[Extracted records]
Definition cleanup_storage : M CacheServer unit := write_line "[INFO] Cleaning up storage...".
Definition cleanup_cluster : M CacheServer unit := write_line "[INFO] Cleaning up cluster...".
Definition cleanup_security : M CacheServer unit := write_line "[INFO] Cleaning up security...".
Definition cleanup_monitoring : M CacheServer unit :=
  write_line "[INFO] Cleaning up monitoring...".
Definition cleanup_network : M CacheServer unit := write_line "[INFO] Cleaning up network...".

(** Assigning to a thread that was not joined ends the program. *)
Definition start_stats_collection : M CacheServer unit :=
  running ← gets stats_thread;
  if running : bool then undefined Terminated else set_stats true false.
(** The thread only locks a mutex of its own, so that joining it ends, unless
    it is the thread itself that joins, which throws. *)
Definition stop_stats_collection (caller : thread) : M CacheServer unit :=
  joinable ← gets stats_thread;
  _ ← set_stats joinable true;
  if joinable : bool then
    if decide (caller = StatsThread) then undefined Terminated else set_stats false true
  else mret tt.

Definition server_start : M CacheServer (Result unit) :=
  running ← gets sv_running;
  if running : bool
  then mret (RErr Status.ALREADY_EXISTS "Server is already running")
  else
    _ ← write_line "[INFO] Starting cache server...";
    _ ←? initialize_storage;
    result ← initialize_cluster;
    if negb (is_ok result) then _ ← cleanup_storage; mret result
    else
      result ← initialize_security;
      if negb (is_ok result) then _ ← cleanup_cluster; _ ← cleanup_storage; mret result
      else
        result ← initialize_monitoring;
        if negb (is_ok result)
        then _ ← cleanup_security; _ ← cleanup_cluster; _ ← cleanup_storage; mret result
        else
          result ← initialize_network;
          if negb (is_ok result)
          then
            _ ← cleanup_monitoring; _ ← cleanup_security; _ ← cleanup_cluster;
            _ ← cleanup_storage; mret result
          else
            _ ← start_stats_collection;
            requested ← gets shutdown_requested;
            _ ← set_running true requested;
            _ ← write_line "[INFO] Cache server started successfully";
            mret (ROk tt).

- **Work request**
Word for word, repeat the data from its first line through the line with "Definition start_stats_collection : M", including both of those lines and no others.

- **Answer box**
Definition cleanup_storage : M CacheServer unit := write_line "[INFO] Cleaning up storage...".
Definition cleanup_cluster : M CacheServer unit := write_line "[INFO] Cleaning up cluster...".
Definition cleanup_security : M CacheServer unit := write_line "[INFO] Cleaning up security...".
Definition cleanup_monitoring : M CacheServer unit :=
  write_line "[INFO] Cleaning up monitoring...".
Definition cleanup_network : M CacheServer unit := write_line "[INFO] Cleaning up network...".

(** Assigning to a thread that was not joined ends the program. *)
Definition start_stats_collection : M CacheServer unit :=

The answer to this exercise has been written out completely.